CONCORD, N.H. — A lawyer for a woman awaiting re-sentencing with her husband for holding U.S. marshals at bay from their fortress-like home in 2007 says she is ashamed of her actions and is seeking a divorce.
Elaine Brown, now 78, was sentenced to 35 years in prison after the standoff at the couple’s 100-acre property in Plainfield, New Hampshire. Her husband, Edward Brown, received a 37-year sentence. The couple were holed up for nine months after they stopped showing up in court in the middle of their trial on tax evasion charges.
“She deeply regrets that, after a lifetime of professionalism, honesty, and hard work, she chose to follow her husband down a rabbit hole of extremism, disobedience, and ultimately, criminality,” her lawyer wrote in a federal court motion filed Thursday.
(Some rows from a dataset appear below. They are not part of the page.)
(* ===== verification/UdpForwardTheorems.v ===== *)
(** * Forwarded datagrams: what follows for every run

    The invariant of one session ([UdpForwardProofs]) for all sessions of the
    listener, over every sequence of completions. *)

From Stdlib Require Import ZArith Lia.
From S2P Require Import Prelude Utils Address Trojan UdpPacket PipelineProto Caches ReadCache PipelineComponent Session.
From S2P Require Import UdpForward SessionLogic UdpForwardProofs.
Import Streambuf ReadBuf Stat Allocator PipelineComponent.
Local Open Scope Z_scope.
Local Open Scope handler_scope.

(** The parts of the world by their names *)
Ltac sw := cbn [sw_objs sw_pending sw_trace sw_alloc sw_rest op_this op_buf eff_this
  fworld_sessions fop_operation feffect_effect] in *.

Section World.
Context (cfg : Config) (run_nat : bool) (dns_udp_timeout : Z) (pipelined : bool).
Context (make_address : bytes -> option address) (v6_to_string : bytes -> bytes) (pw : bytes).
Context (nat_bind_ok in_pipeline : nat -> bool) (tproxy_target : nat -> bytes * Z).
Context (system_ec send_ec cancel_ec : nat -> error_code) (d : nat).
Hypothesis password_first : exists x rest, Session.password cfg = (pw, x) :: rest.
Hypothesis cancel_ok : forall n, cancel_ec n = 0.

Notation SI := (SI v6_to_string pw).
Notation stream := (stream v6_to_string pw).

Definition started_on (h : nat) (w : fworld) : Prop := h ∈ udp_sessions w -> tr h w <> [].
Elaine Brown, a dentist, and Edward Brown, an exterminator, were initially convicted of failing to pay taxes on $1.9 million of income over eight years. The couple said the federal income tax is unconstitutional. Their argument, repeatedly rejected by courts, was that no law authorizes the federal income tax and that the 1913 constitutional amendment permitting it was never properly ratified.
The Browns were sentenced in absentia to five years in prison. Anti-tax crusaders and out-of-state militia groups rallied to their cause before U.S. marshals posing as supporters gained entry to their home and discovered weapons, explosives and booby traps.
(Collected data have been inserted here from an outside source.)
(* ===== verification/DnsServerTheorems.v ===== *)
(** * The DNS server: what follows for every run *)

From Stdlib Require Import ZArith Lia Sorting.
From stdpp Require Import sorting.
From S2P Require Import Prelude Utils Address PipelineProto Caches ReadCache PipelineComponent DomainMatcher Session.
From S2P Require Import IpMatcher Dns UdpForward UdpForwardProofs DnsServer.
Import Streambuf ReadBuf Stat Allocator Codec.
Import Istream DnsHeader DnsMessage IpMatcher.Search.
Local Open Scope Z_scope.
Local Open Scope handler_scope.

(** ** What the cache holds *)

Lemma scan_answers_addresses ans :
  snd (scan_answers ans) = map A (List.filter (fun an => negb (A an =? 0)) ans).
Proof.
  unfold scan_answers.
  assert (H : forall acc, snd (fold_left answer_step ans acc) =
    snd acc ++ map A (List.filter (fun an => negb (A an =? 0)) ans)).
  { induction ans as [|an ans IH]; intros acc; cbn; [by rewrite app_nil_r|].
    rewrite IH. unfold answer_step. destruct (negb (A an =? 0)); cbn; [|done]. by rewrite <- app_assoc. }
  apply H.
Qed.

Section Cache.
Context {P : Type} {PS : ProxySessions P}.
Context (cfg : Config) (dcfg : DnsConfig) (pipelined : bool).
Context (make_address : bytes -> option address) (v6_to_string : bytes -> bytes).
Context (open_ec bind_ec send_ec cancel_ec : nat -> error_code).
Context (buf : bytes) (qtype0 qclass0 : Z) (fuel : nat).

Notation read_reply data := (read_dns_answer buf qtype0 qclass0 v6_to_string fuel (istringstream data)).
Notation step := (d_step cfg dcfg pipelined make_address v6_to_string open_ec bind_ec send_ec cancel_ec
  buf qtype0 qclass0 fuel).

Lemma read_questions_failed n i :
  failed i = true -> read_questions buf qtype0 qclass0 fuel n i = Ret (i, []).
Proof. induction n; intros Hf; cbn [read_questions]; [done|]. rewrite Hf. auto. Qed.
Lemma read_answers_failed n i :
  failed i = true -> read_answers buf v6_to_string fuel n i = Ret (i, []).
Proof. induction n; intros Hf; cbn [read_answers]; [done|]. rewrite Hf. auto. Qed.

(** A reply that could be read has a header. *)
Lemma reply_has_header data i a : read_reply data = Ret (i, a) -> failed i = false -> 12 <= zlen data.
Proof.
  intros Hr Hf. destruct (Z.leb_spec 12 (zlen data)) as [?|Hlt]; [done|exfalso].
  unfold read_dns_answer in Hr. destruct (read_header _ _) as [i0 h] eqn:Eh.
  assert (Hf0 : failed i0 = true).
  { revert Eh. unfold read_header, read. change (left_ (istringstream data)) with data.
    cbn [failed istringstream]. rewrite take_ge by (unfold zlen in Hlt; change (Z.to_nat _) with 12%nat; lia).
    change DNS_HEADER_LENGTH with 12. destruct (Z.ltb_spec (zlen data) 12); [|lia]. by intros [= <- _]. }
  rewrite read_questions_failed in Hr by done. cbn [obind] in Hr.
  rewrite read_answers_failed in Hr by done. cbn [obind] in Hr.
  rewrite read_answers_failed in Hr by done. cbn [obind] in Hr.
  rewrite read_answers_failed in Hr by done. cbn [obind] in Hr. congruence.
Qed.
The couple were sentenced on the new charges in 2009. One charge against them, carrying and possessing a destructive device in connection with a crime of violence, carried a mandatory minimum sentence of 30 years. It was vacated in light of a U.S. Supreme Court decision last year that found the “crime of violence” term unconstitutionally vague. The Browns are scheduled for re-sentencing on their remaining counts at separate hearings on Jan. 31.
Elaine Brown’s lawyer, Jeffrey Levin, is asking that she be released and supervised following the more than 12 years she’s already served. But she could still be imprisoned for at least another decade, according to sentencing guidelines. The government hasn’t responded yet, and Edward Brown’s lawyer hasn’t filed paperwork on a revised sentence request yet.
Levin wrote that Elaine Brown’s years in prison have “chastened and humbled her.” She apologized publicly in a letter to her home paper in 2014. She has been a library clerk, volunteer and student who recently completed an 18-month multi-faith-based program for spiritual growth. She also suffers from COPD and other ailments.
Levin wrote that Elaine Brown kept in contact with Edward for many years via email, but has recently initiated divorce proceedings and “wants nothing to do with him.” Elaine Brown has declined to appear in court, while Edward Brown requested to be brought in from prison.
Elaine Brown hopes to live a quiet life with her grown children from a prior marriage. Levin wrote, “at the time she thought it was her Christian duty to stand by her husband, but understands now that she was wrong and that her loyalty to Edward was badly misplaced.”
Her children, in recent interviews with investigators, described Edward as controlling and manipulative. “Elaine was easy to sponge off of and Edward stopped working shortly after he moved in with her,” an investigator wrote, quoting Elaine’s daughter. “Elaine came from an environment where a woman is a wife and mother first. Edward took advantage of that mentality.”
A lawyer for Edward Brown said he couldn’t comment.